Dfid officials are worried about Priti Patel, but it’s Brexit they should be frightened of

Officials worried about the Secretary of State for International Development may have other things to be anxious about soon.

By Stephen Bush

It’s fair to say that the arrival of Priti Patel in the Department for International Development was not the subject of universal celebration among its staff, or among people working in development in the United Kingdom more generally. 

Not just because of Patel’s starring role on behalf of Vote Leave, although Dfid is probably the most pro-Remain department on Whitehall (which, in any case, was pretty pro-Remain), but because of her long record of scepticism towards international development and aid spending.

Suspicions were further heightened following the arrival of Robert Oxley, formerly head of media at Vote Leave and before that the Taxpayers’ Alliance, and thus on record on multiple occasions castigating “wasteful spending” at the department and elsewhere, as Patel’s special adviser.

Suspicion towards the new boss and her aide has only been bolstered by a series of bad news stories about spending at the department, which, some officials believe, have been deliberately leaked by the new boss to soften the ground for reductions in Dfid’s spending commitments.

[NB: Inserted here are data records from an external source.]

(* ===== verification/Validate.v ===== *)
(** Input bounds of src/validate.rs: what the HTTP handlers check before a
    command is proposed, and the check of a holder as it is stored. *)

From Stdlib Require Import SpecFloat.
From S2P Require Import Prelude Json Fencing Text Cancellation Budgets RateLimit.

(** ** Limits *)

Definition MAX_LOCK_KEYS : nat := 256.
Definition MAX_KEY_BYTES : Z := 1024.
Definition MAX_HOLDER_BYTES : Z := 512.
Definition MAX_ORG_BYTES : Z := 128.
Definition MAX_REQUEST_ID_BYTES : Z := 128.
Definition MAX_NAME_BYTES : Z := 1024.
Definition MAX_ADDRESS_BYTES : Z := 2048.
Definition MAX_TTL_MS : Z := 24 * 60 * 60 * 1000.
Definition MAX_WAIT_TIMEOUT_MS : Z := MAX_TTL_MS.
Definition MAX_SEMAPHORE_LIMIT : Z := 1000000.
Definition MAX_WEIGHT : Z := 1000000000000.
Definition MAX_BUDGET_AMOUNT : Z := 1000000000000000.
Definition MAX_METADATA_ENTRIES : nat := 64.
Definition MAX_METADATA_KEY_BYTES : Z := 256.
Definition MAX_METADATA_VALUE_BYTES : Z := 4096.
Definition MAX_RATE_LIMIT_SEGMENT_BYTES : Z := 256.
Definition MAX_RATE_LIMIT_LIMIT : Z := 1000000.
Definition MAX_RATE_LIMIT_COST : Z := 1000000.
Definition MAX_IDEMPOTENCY_TTL_MS : Z := 30 * 24 * 60 * 60 * 1000.

Record Rejection : Type := mkRejection { code : string; detail : string }.

Abbreviation checked := (result unit Rejection).

(** [str::len], in bytes. *)
Definition byte_len (s : string) : Z := Z.of_nat (String.length s).

(** The body of a [for] loop that may reject. *)
Fixpoint check_each {A} (f : A → checked) (l : list A) : checked :=
  match l with
  | [] => Ok tt
  | x :: l => try! _ := f x in check_each f l
  end.

(** [if let Some(x) = o { f(x)?; }] *)
Definition check_some {A} (f : A → checked) (o : option A) : checked :=
  match o with Some x => f x | None => Ok tt end.

(** ** Fields *)

Definition check_str (label value : string) (max : Z) (allow_empty : bool) : checked :=
  if negb allow_empty && String.eqb value "" then
    Err (mkRejection "empty_field" (label +:+ " must not be empty"))
  else if max <? byte_len value then
    Err (mkRejection "field_too_long"
      (label +:+ " exceeds " +:+ decimal max +:+ " bytes (" +:+ decimal (byte_len value) +:+ " given)"))
  else Ok tt.

Definition check_holder (value : string) : checked :=
  try! _ := check_str "holder" value MAX_HOLDER_BYTES false in
  if is_blank value || has_control value then
    Err (mkRejection "invalid_holder"
      "holder must contain a non-whitespace character and no control characters")
  else Ok tt.

Definition acquisition_request_id (request_id : option string) : checked :=
  match request_id with
  | None => Ok tt
  | Some request_id =>
      try! _ := check_str "request_id" request_id MAX_REQUEST_ID_BYTES false in
      if is_blank request_id || has_control request_id then
        Err (mkRejection "invalid_request_id"
          "request_id must contain a non-whitespace character and no control characters")
      else Ok tt
  end.

Definition check_ttl (ttl_ms : Z) : checked :=
  if ttl_ms =? 0 then Err (mkRejection "invalid_ttl" "ttl_ms must be greater than zero")
  else if MAX_TTL_MS <? ttl_ms then
    Err (mkRejection "ttl_too_large" ("ttl_ms exceeds the " +:+ decimal MAX_TTL_MS +:+ " ms (24h) ceiling"))
  else Ok tt.

Definition idempotency_ttl (label : string) (ttl_ms : Z) : checked :=
  if ttl_ms =? 0 then Err (mkRejection "invalid_ttl" (label +:+ " must be greater than zero"))
  else if MAX_IDEMPOTENCY_TTL_MS <? ttl_ms then
    Err (mkRejection "ttl_too_large"
      (label +:+ " exceeds the " +:+ decimal MAX_IDEMPOTENCY_TTL_MS +:+ " ms (30d) ceiling"))
  else Ok tt.

Definition ttl (ttl_ms : Z) : checked := check_ttl ttl_ms.

Definition check_wait_timeout (wait_timeout_ms : Z) : checked :=
  if wait_timeout_ms =? 0 then
    Err (mkRejection "invalid_wait_timeout" "wait_timeout_ms must be greater than zero")
  else if MAX_WAIT_TIMEOUT_MS <? wait_timeout_ms then
    Err (mkRejection "wait_timeout_too_large"
      ("wait_timeout_ms exceeds the " +:+ decimal MAX_WAIT_TIMEOUT_MS +:+ " ms (24h) ceiling"))
  else Ok tt.

Definition check_required_holder (holder : option string) : checked :=
  match holder with
  | None => Err (mkRejection "missing_holder" "holder is required and must not be empty")
  | Some holder => check_holder holder
  end.

Definition validate_fencing_token (fencing_token : Z) : checked :=
  if (fencing_token =? 0) || (MAX_FENCING_TOKEN <? fencing_token) then
    Err (mkRejection "invalid_fencing_token"
      ("fencing_token must be between 1 and " +:+ decimal MAX_FENCING_TOKEN +:+ " inclusive"))
  else Ok tt.

(** The entries of a [HashMap] in its iteration order. *)
Definition check_metadata `{HashOrder} (metadata : gmap string string) : checked :=
  if bool_decide (MAX_METADATA_ENTRIES < size metadata)%nat then
    Err (mkRejection "too_much_metadata"
      ("metadata has " +:+ decimal (Z.of_nat (size metadata)) +:+ " entries; max is "
         +:+ decimal (Z.of_nat MAX_METADATA_ENTRIES)))
  else
    check_each (λ k,
      try! _ := check_str "metadata key" k MAX_METADATA_KEY_BYTES false in
      check_str "metadata value" (default "" (metadata !! k)) MAX_METADATA_VALUE_BYTES true)
      (hash_keys metadata).

(** ** Requests *)

Definition check_key_count (keys : list string) : checked :=
  if bool_decide (MAX_LOCK_KEYS < length keys)%nat then
    Err (mkRejection "too_many_keys"
      ("union lock has " +:+ decimal (Z.of_nat (length keys)) +:+ " keys; max is "
         +:+ decimal (Z.of_nat MAX_LOCK_KEYS)))
  else Ok tt.

Definition check_lock_keys (keys : list string) : checked :=
  check_each (λ key, check_str "lock key" key MAX_KEY_BYTES false) keys.

Definition check_keys_given (keys : list string) : checked :=
  if bool_decide (keys = []) then Err (mkRejection "no_keys" "provide `keys` or `key`") else Ok tt.

Definition lock_acquire (keys : list string) (holder : option string) (ttl_ms wait_timeout_ms : option Z) :
    checked :=
  try! _ := check_key_count keys in
  try! _ := check_lock_keys keys in
  try! _ := check_required_holder holder in
  try! _ := check_some check_ttl ttl_ms in
  check_some check_wait_timeout wait_timeout_ms.

Definition lock_release (holder : string) : checked := check_holder holder.

Definition lock_renew (keys : list string) (holder : string) (fencing_token : Z) (ttl_ms : option Z) : checked :=
  try! _ := check_keys_given keys in
  try! _ := check_key_count keys in
  try! _ := check_lock_keys keys in
  try! _ := check_holder holder in
  try! _ := validate_fencing_token fencing_token in
  check_some check_ttl ttl_ms.

Definition lock_cancel (keys : list string) (holder : string) : checked :=
  try! _ := check_keys_given keys in
  try! _ := check_key_count keys in
  try! _ := check_lock_keys keys in
  check_holder holder.

Definition semaphore_acquire (key : string) (holder : option string) (limit : Z)
    (ttl_ms wait_timeout_ms : option Z) : checked :=
  try! _ := check_str "semaphore key" key MAX_KEY_BYTES false in
  try! _ := check_required_holder holder in
  if limit =? 0 then Err (mkRejection "invalid_limit" "semaphore limit must be greater than zero")
  else if MAX_SEMAPHORE_LIMIT <? limit then
    Err (mkRejection "limit_too_large"
      ("semaphore limit " +:+ decimal limit +:+ " exceeds " +:+ decimal MAX_SEMAPHORE_LIMIT))
  else
    try! _ := check_some check_ttl ttl_ms in
    check_some check_wait_timeout wait_timeout_ms.

Definition semaphore_holder (key holder : string) : checked :=
  try! _ := check_str "semaphore key" key MAX_KEY_BYTES false in
  check_holder holder.

Definition semaphore_renew (key holder : string) (fencing_token : Z) (ttl_ms : option Z) : checked :=
  try! _ := semaphore_holder key holder in
  try! _ := validate_fencing_token fencing_token in
  check_some check_ttl ttl_ms.

Definition counter (key : string) : checked := check_str "counter key" key MAX_KEY_BYTES false.
Definition barrier (name : string) : checked := check_str "barrier name" name MAX_NAME_BYTES false.

Definition check_weight (weight : Z) : checked :=
  if MAX_WEIGHT <? weight then
    Err (mkRejection "weight_too_large" ("weight " +:+ decimal weight +:+ " exceeds " +:+ decimal MAX_WEIGHT))
  else Ok tt.

Definition barrier_arrive (name participant : string) (weight : Z) : checked :=
  try! _ := check_str "barrier name" name MAX_NAME_BYTES false in
  try! _ := check_str "participant" participant MAX_HOLDER_BYTES false in
  check_weight weight.

Definition task (name : string) (worker : option string) : checked :=
  try! _ := check_str "task name" name MAX_NAME_BYTES false in
  check_some (λ worker, check_str "worker" worker MAX_HOLDER_BYTES false) worker.

Definition handoff (name : string) (from to : option string) : checked :=
  try! _ := check_str "handoff name" name MAX_NAME_BYTES false in
  try! _ := check_some (λ from, check_str "from" from MAX_HOLDER_BYTES false) from in
  check_some (λ to, check_str "to" to MAX_HOLDER_BYTES false) to.

Definition budget (name : string) (reservation_id holder : option string) : checked :=
  try! _ := check_str "budget name" name MAX_NAME_BYTES false in
  try! _ := check_some (λ id, check_str "reservation_id" id MAX_NAME_BYTES false) reservation_id in
  check_some (λ holder, check_str "holder" holder MAX_HOLDER_BYTES false) holder.

Definition budget_amount (amount : BudgetAmount) : checked :=
  check_each (λ axis : string * option Z,
      if is_some_and axis.2 (λ value, MAX_BUDGET_AMOUNT <? value) then
        Err (mkRejection "amount_too_large" (axis.1 +:+ " exceeds " +:+ decimal MAX_BUDGET_AMOUNT))
      else Ok tt)
    [("usd_micros", usd_micros amount); ("tokens", tokens amount); ("tool_calls", tool_calls amount)].

Definition claim (name : string) (actor : option string) : checked :=
  try! _ := check_str "claim name" name MAX_NAME_BYTES false in
  check_some (λ actor, check_str "actor" actor MAX_HOLDER_BYTES false) actor.

Definition decision (name : string) (voter : option string) : checked :=
  try! _ := check_str "decision name" name MAX_NAME_BYTES false in
  check_some (λ voter, check_str "voter" voter MAX_HOLDER_BYTES false) voter.

Definition decision_vote (name voter : string) (weight : Z) : checked :=
  try! _ := decision name (Some voter) in
  check_weight weight.

Definition effect (name : string) (principal : option string) : checked :=
  try! _ := check_str "effect name" name MAX_NAME_BYTES false in
  check_some (λ principal, check_str "principal" principal MAX_HOLDER_BYTES false) principal.

Definition check_path_segment (label value : string) : checked :=
  try! _ := check_str label value MAX_RATE_LIMIT_SEGMENT_BYTES false in
  if has_control value || has_whitespace value then
    Err (mkRejection "invalid_field" (label +:+ " must not contain control or whitespace characters"))
  else Ok tt.

Definition rate_limit (tenant key : string) : checked :=
  try! _ := check_path_segment "tenant" tenant in
  check_path_segment "key" key.

(** [!refill.is_finite() || refill <= 0.0] *)
Definition bad_refill (refill : f64) : bool :=
  match refill with
  | S754_finite false _ _ => false
  | _ => true
  end.

Definition rate_limit_params (limit window_ms cost : Z) (refill_per_second : option f64) : checked :=
  if limit =? 0 then Err (mkRejection "invalid_limit" "rate limit must be greater than zero")
  else if MAX_RATE_LIMIT_LIMIT <? limit then
    Err (mkRejection "limit_too_large"
      ("rate limit " +:+ decimal limit +:+ " exceeds " +:+ decimal MAX_RATE_LIMIT_LIMIT))
  else if window_ms =? 0 then Err (mkRejection "invalid_window" "window_ms must be greater than zero")
  else if cost =? 0 then Err (mkRejection "invalid_cost" "cost must be greater than zero")
  else if MAX_RATE_LIMIT_COST <? cost then
    Err (mkRejection "cost_too_large" ("cost " +:+ decimal cost +:+ " exceeds " +:+ decimal MAX_RATE_LIMIT_COST))
  else check_some (λ refill,
    if bad_refill refill then
      Err (mkRejection "invalid_refill" "refill_per_second must be a finite number greater than zero")
    else Ok tt) refill_per_second.

Definition service_register `{HashOrder} (service instance_id address : string) (ttl_ms : Z)
    (metadata : gmap string string) : checked :=
  try! _ := check_str "service" service MAX_NAME_BYTES false in
  try! _ := check_str "instance_id" instance_id MAX_HOLDER_BYTES false in
  try! _ := check_str "address" address MAX_ADDRESS_BYTES false in
  try! _ := check_ttl ttl_ms in
  check_metadata metadata.

Definition election_campaign `{HashOrder} (name candidate : string) (ttl_ms : Z)
    (metadata : gmap string string) : checked :=
  try! _ := check_str "election name" name MAX_NAME_BYTES false in
  try! _ := check_str "candidate" candidate MAX_HOLDER_BYTES false in
  try! _ := check_ttl ttl_ms in
  check_metadata metadata.

(** ** Stored holders *)

(** [str::split_once] on a string delimiter. *)
Fixpoint split_once_str (p s : string) : option (string * string) :=
  match strip_prefix p s with
  | Some rest => Some (EmptyString, rest)
  | None => match s with
            | EmptyString => None
            | String a s => prod_map (String a) id <$> split_once_str p s
            end
  end.

Definition valid_holder_component (value : string) : bool :=
  negb (String.eqb value "") && (byte_len value <=? MAX_HOLDER_BYTES) && negb (is_blank value)
  && negb (has_control value).

Definition valid_stored_holder `{External} (value : string) : bool :=
  match strip_prefix ORG_SCOPE_DELIM value with
  | None => valid_holder_component value
  | Some scoped =>
      match split_once_str ORG_SCOPE_DELIM scoped with
      | None => false
      | Some (org, holder) =>
          negb (String.eqb org "") && (byte_len org <=? MAX_ORG_BYTES)
          && negb (has_control org || has_whitespace org) && valid_holder_component holder
      end
  end.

But senior sources close to the Secretary of State have dismissed those rumours as a “conspiracy theory”, with others saying that the level of institutional suspicion towards terms like “value for money”, shows that the development sector has a thin skin for criticism and is averse to scrutiny. They point to her commitment to maintaining Britain’s 0.7 per cent aid target as evidence of her commitment to maintaining, not dismantling Dfid.

In any case, there is no chance that a vote to repeal the 0.7 per cent commitment would pass the House of Commons, let alone the Lords, although officials at the department believe that they will be an increasing elasticity in terms of aid spending, with the 0.7 per cent increasingly shared out between Dfid, the Foreign Office and the Ministry of Defence.

However, relationships between officials at Dfid and their new boss are likely to remain cool for some time. But the bigger threat to aid spending isn’t in its new Secretary of State – but in the fraught negotiations over Brexit.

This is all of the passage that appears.